Doctoral defence: Rauno Lust “Bioelectrochemical systems for enhanced removal of nitrate from water with a low electron donor concentration”

On 31 August at 10:15 Rauno Lust will defend his doctoral thesis “Bioelectrochemical systems for enhanced removal of nitrate from water with a low electron donor concentration” for obtaining the degree of Doctor of Philosophy (in Environmental Technology).

Supervisors:
Professor Ülo Mander, University of Tartu
Associate Professor Kuno Kasak, University of Tartu
Associate Professor Jaak Nerut, University of Tartu

Opponent:
Senior Researcher Carlos Alberto Arias, Aarhus University (Denmark)

Summary
High nitrate (NO3) concentration in surface water and groundwater is related mainly to intensive agricultural practices.
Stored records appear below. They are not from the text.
(** A member that [m] has in flight under a dispatch, which it entered in the state it had in [m0]. *)
Definition taken (m0 m : Impl) (d : Dispatch) (spec : DecodeMemberSpec) : Prop :=
  exists s, im_seqs m !! ms_sequence spec = Some s /\ holds d spec s /\
    exists s0, im_seqs m0 !! ms_sequence spec = Some s0 /\ s_machine s = dispatched_from (s_machine s0).

Lemma taken_frame m0 m0' m m' d spec :
  im_seqs m0' !! ms_sequence spec = im_seqs m0 !! ms_sequence spec -> im_seqs m' !! ms_sequence spec = im_seqs m !! ms_sequence spec ->
  taken m0 m d spec -> taken m0' m' d spec.
Proof. unfold taken. by intros -> ->. Qed.

(** The head of a dispatch: everything but its members. *)
Definition same_head (d d' : Dispatch) : Prop := d' = d <| dp_members := dp_members d' |>.

Lemma holds_head d d' spec s : same_head d d' -> holds d spec s -> holds d' spec s.
Proof. unfold same_head. intros -> [H1 H2 H3 H4 H5 H6 H7 H8]. split; rsimpl; done. Qed.

Section placement.
Context {CLK : Clock} {ORD : MapOrder}.
Implicit Types (m : Impl).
A high level of NO3 in drinking water can be harmful to humans, causing methemoglobinemia or digestive tract cancer. Therefore, it is necessary to find solutions to reduce NO3 pollution. One process by which NO3 can be removed is denitrification. In this process, microorganisms use NO3 as an electron acceptor, just as humans use oxygen for breathing. However, denitrification is hindered in the ground- or surface water as the concentration of electron donors, i.e., organic compounds, is low. The main goal of the dissertation was to evaluate if the microbial electrosynthesis reactor (MESR) can be used to enhance NO3 removal at low electron donor concentrations. An electric current is applied to the MESR electrodes to make the electrons available to the microorganisms and thereby support denitrification. For experiments, a two-chamber MESR was constructed and operated for 38 days. During the investigation, the MESR was able to increase the NO3 removal rate twice to 1.4 mgN-NO3/(L×day) while lowering the greenhouse gas emissions. However, the two-chamber MESR caused pH to shift, so an experiment with single chamber MESR was conducted. Different working electrode potentials were tested during the second experiment, which lasted for 612 days. The MESR was able to reduce 3.8±1.2 mgN-NO3/(L×day), and the pH of the solution also remained neutral on the optimal potential. While trying different working electrode potentials, it was found that the MESR can also be used to enforce other nitrogen-cycle-related processes, i.e., dissimilatory nitrate reduction to ammonium or nitrification. The results show that the MESR is a promising technology to support different microbial processes and the field of application of MESR is diverse.